Fremont

Actuellement au cinéma

© JHR Films

Dans Land, Babak Jalali évoquait déjà la situation des indiens d’Amérique ; avec Fremont, il signe le portrait d’une femme Afghane réfugiée, représentante, elle aussi, d’une communauté défavorisée, dévoilant en creux une facette non édulcorée de l’Amérique, en contre-pied total de l’American Dream.

Le quartier de Fremont donne son titre au film, et se situe dans la banlieue de San Francisco. Loin d’adopter les couleurs vives et iconiques de la ville, l’image est contrastée en noir et blanc, neutralisant par là son aspect radieux, collant plus amplement à l’atmosphère de Fremont, comme à l’espace mental de la protagoniste. Ex traductrice pour l’armée américaine, Donya travaille dans une usine à cookies en Californie.

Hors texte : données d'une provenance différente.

Lemma spawn_inv F ts :
  fleet_inv F -> (forall t, t ∈ ts -> startable F t) ->
  (forall i j s s' ev ev', ts !! i = Some (Deliver s ev) -> ts !! j = Some (Deliver s' ev') ->
     evt_ID ev = evt_ID ev' -> i = j) ->
  fleet_inv (spawn guest ts F).
Proof.
  intros HF Hts Hnd. pose proof (fun j id r => owns_spawned F ts j id r HF) as Ho.
  assert (Hst : forall k s ev, ts !! k = Some (Deliver s ev) -> startable F (Deliver s ev))
    by (intros k s ev Hk; by eapply Hts, list_elem_of_lookup_2).
  split.
  - by apply spawn_pool_inv.
  - unfold spawn, fl_threads. simpl. rewrite !length_app, length_fmap. by rewrite (fi_len _ HF).
  - intros j th [(Hlt & Hj & ->)|(k & t & -> & Ht & -> & ->)]%spawned; [by apply (fi_threads _ HF)| |done].
    apply goroutine_ok.
  - intros k w n Hk. apply (fi_polls _ HF) in Hk. unfold spawn. simpl. by apply lookup_app_l_Some.
  - apply (fi_unique _ HF).
  - intros j id r [Hown|(k & s & ev & -> & Hk & -> & ->)]%Ho; [by apply (fi_own _ HF j)|].
    by destruct (Hst _ _ _ Hk) as (? & ? & _).
  - intros j1 j2 id r r' [H1'|(k1 & s1 & ev1 & -> & Hk1 & -> & ->)]%Ho
      [H2'|(k2 & s2 & ev2 & -> & Hk2 & E & ->)]%Ho.
    + by eapply (fi_disjoint _ HF).
    + subst id. destruct (Hst _ _ _ Hk2) as (_ & _ & Hno). by destruct (Hno _ _ H1').
    + destruct (Hst _ _ _ Hk1) as (_ & _ & Hno). by destruct (Hno _ _ H2').
    + f_equal. by eapply Hnd.
  - intros j c Hc. apply (fi_bound _ HF) in Hc. unfold spawn, fl_threads. simpl. rewrite length_app. unfold fl_threads in Hc. lia.
  - intros j a b Hc. pose proof (fi_bound _ HF _ _ Hc) as Hlt. rewrite <- (fi_len _ HF) in Hlt.
    unfold spawn. cbn [fl_tasks]. rewrite lookup_app_l by done. by apply (fi_hist _ HF).
Qed.

(** *** The steps of a fleet *)

Lemma tick_inv F F' k : fleet_inv F -> on_tick guest k F = Some F' -> fleet_inv F'.
Proof.
  intros HF. unfold on_tick. destruct (fl_workers F !! k) as [[w []]|] eqn:Hk; try done. intros [= <-].
  apply (set_loop_inv _ _ _ Selecting); [|done|].
  - apply spawn_inv; [done| |].
    + by intros t ->%list_elem_of_singleton.
    + intros i j s s' ev ev' Hi. by apply list_lookup_singleton_Some in Hi as [_ ?].
  - intros n [= <-]. split_and!.
    + unfold spawn. cbn [fl_tasks]. rewrite <- (fi_len _ HF). by rewrite lookup_app_r, Nat.sub_diag by done.
    + intros th. unfold spawn, fl_threads. simpl. rewrite lookup_app_r, Nat.sub_diag by done. by intros [= <-].
    + intros k' w' Hk'. apply (fi_polls _ HF) in Hk'. apply lookup_lt_Some in Hk'. rewrite (fi_len _ HF) in Hk'. lia.
Qed.

(** The events of a poll that has ended were claimed by it. *)
Lemma polled_owned F k w i evs ev :
  fleet_inv F -> fl_workers F !! k = Some (w, Polling i) -> result_of F i = Some (Polled evs) -> ev ∈ evs ->
  NoDup (evt_ID <$> evs) /\ owns F i (evt_ID ev) (row_of_event ev).
Proof.
  intros HF Hk Hres Hev. unfold result_of in Hres. destruct (fl_threads F !! i) as [th|] eqn:Hi; [|done].
  destruct (fi_pool _ HF) as [Hwp _ _ _ _]. destruct (Hwp i th Hi) as [_ Hw].
  specialize (Hw _ (rely_refl _ _ _)). destruct (th_prog th) as [r| | | | | |]; try done. injection Hres as ->.
  simpl in Hw. unfold task_post in Hw. rewrite (fi_polls _ HF _ _ _ Hk) in Hw.
  destruct Hw as (_ & evs' & Hc & E). rewrite <- (E evs eq_refl) in Hc. clear E.
  destruct Hc as [[-> _]|[[-> _]|(a & b & Hl & [Hnd _ Hcl _])]]; [by apply not_elem_of_nil in Hev..|].
  split; [done|]. destruct (Hcl ev Hev) as (r & Ha & Hp & Hb & E).
  assert (Er : row_of_event ev = set_status JobProcessing r) by (rewrite E; by apply row_of_scanned).
  eapply OwnsClaimed; [exact Hk|exact Hi|rewrite Hl; left|by rewrite Er|].
  rewrite Er, Ha. intros [= E']. rewrite E' in Hp. by destruct r.
Qed.

Lemma proceed_inv F F' k : fleet_inv F -> proceed guest k F = Some F' -> fleet_inv F'.
Proof.
  intros HF. unfold proceed. destruct (fl_workers F !! k) as [[w [|i|gs| |]]|] eqn:Hk; try done.
  - assert (Hset : forall l, (forall n, l <> Polling n) -> fleet_inv (set_loop k w l F)).
    { intros l Hl. by eapply set_loop_inv; [..|intros n E; by destruct (Hl n)]. }
    destruct (result_of F i) as [[[|ev0 evs0]|[]| |]|] eqn:Hres; simpl; try done; intros [= <-]; try by apply Hset.
    set (evs := ev0 :: evs0) in *.
    change (fleet_inv (spawn guest (Deliver (wk_svc w) <$> evs)
      (set_loop k w (Delivering (seq (length (fl_threads F)) (length evs))) F))).
    clearbody evs. pose proof (polled_owned F k w i evs) as Hp. apply spawn_inv; [by apply Hset| |].
    + intros t (ev & -> & Hev)%list_elem_of_fmap. destruct (Hp ev HF Hk Hres Hev) as [_ Hown].
      destruct (fi_own _ HF _ _ _ Hown) as [Hr Hst]. split_and!; [done|done|]. intros j r Ho.
      assert (Ho' : owns F j (evt_ID ev) r /\ j <> i).
      { destruct Ho as [k' w' th a b Hk' Hth Hin Hb Ha|s ev' th Ht Hth Hl -> ->].
        - apply list_lookup_insert_Some in Hk' as [(_ & [=] & _)|(Hne & Hk')].
          split; [by eapply OwnsClaimed|]. intros ->. apply Hne. by eapply (fi_unique _ HF).
        - split; [by eapply OwnsDelivery|]. intros ->. apply (fi_polls _ HF) in Hk. simpl in Ht. congruence. }
      destruct Ho' as [Ho' Hne]. by apply Hne, (fi_disjoint _ HF _ _ _ _ _ Ho' Hown).
    + intros a b s s' ev ev' Ha Hb E. rewrite list_lookup_fmap in Ha, Hb.
      destruct (evs !! a) as [ea|] eqn:Ea; [|done]. destruct (evs !! b) as [eb|] eqn:Eb; [|done]. simplify_eq/=.
      destruct (Hp ev HF Hk Hres (list_elem_of_lookup_2 _ _ _ Ea)) as [Hnd _].
      apply (NoDup_lookup _ a b (evt_ID ev) Hnd); rewrite list_lookup_fmap, ?Ea, ?Eb; simpl; [done|by rewrite E].
  - repeat case_match; try done; intros [= <-]; by eapply set_loop_inv.
Qed.

Lemma fleet_step_inv F F' : fleet_inv F -> fleet_step guest tick_ok F F' -> fleet_inv F'.
Proof.
  intros HF [c Hok Hc]. destruct c as [w|k|k|k|i tk|i|g]; simpl in *.
  - injection Hc as <-. by apply run_inv.
  - by eapply tick_inv.
  - revert Hc. unfold on_done. destruct (fl_workers F !! k) as [[w []]|] eqn:Hk; try done. intros [= <-].
    by eapply set_loop_inv.
  - by eapply proceed_inv.
  - by eapply move_inv.
  - by eapply kill_inv.
  - injection Hc as <-. apply spawn_inv; [done|by intros t ->%list_elem_of_singleton|].
    intros i j s s' ev ev' Hi. by apply list_lookup_singleton_Some in Hi as [_ ?].
Qed.

(** The invariant of every reachable fleet. *)
Lemma fleet_reach_inv F : rtc (fleet_step guest tick_ok) (fleet_start d0) F -> fleet_inv F.
Proof.
  intros Hs. pose proof fleet_inv_start as HF. induction Hs as [|F1 F2 F3 Hs _ IH]; [done|].
  apply IH. by eapply fleet_step_inv.
Qed.
End fleet.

Elle est isolée, insomniaque, et se retrouve, un jour, chargée de rédiger les messages porte-bonheur qui accompagnent les petits gâteaux. Elle laisse alors se déverser son imagination, jusqu’à en écrire un spécial, dont elle laisse le destin se charger. 

Le film se développe autour du personnage de Donya, femme puissante, et indépendante, qui dégage pourtant une grande nostalgie. Bien que le format carré entraîne un certain enfermement, Donya n’est pas une victime : elle se révolte par ses actes et ses paroles, sobrement, en ne se laissant pas emprisonner par le cadre protocolaire des rendez-vous médicaux (celui qu’elle attend désespérément afin d’obtenir des pilules pour dormir), ni par la morosité du quotidien, la cadence rythmée du travail à la chaîne, ou la domination patriarcale, et la rancœur que lui voue le mari de son amie. 

Le rythme est quant à lui initié par les échanges réguliers que Donya entretient avec son psychiatre, les discussions avec sa collègue et la rédaction des petits mots qui contiennent en eux la prémonition d’un changement. Les situations, qui tanguent entre absurdité comique et mélancolie, sont soulignées par le cadrage, géométrique, composé dans un nuancier de gris : il témoigne à la fois de la petite musique entêtante de l’habitude mais aussi de la soudaineté de l’imprévu, qui vient se glisser subrepticement sur le chemin de Donya, comme un petit mot, que l’on découvrirait au creux d’un biscuit ; comme le hasard qu’on aurait provoqué.

De Babak Jalali / Avec Anaita Wali Zada, Hilda Schmelling, Avis See-tho/ USA / 1h28 / Sortie le 6 décembre 2023.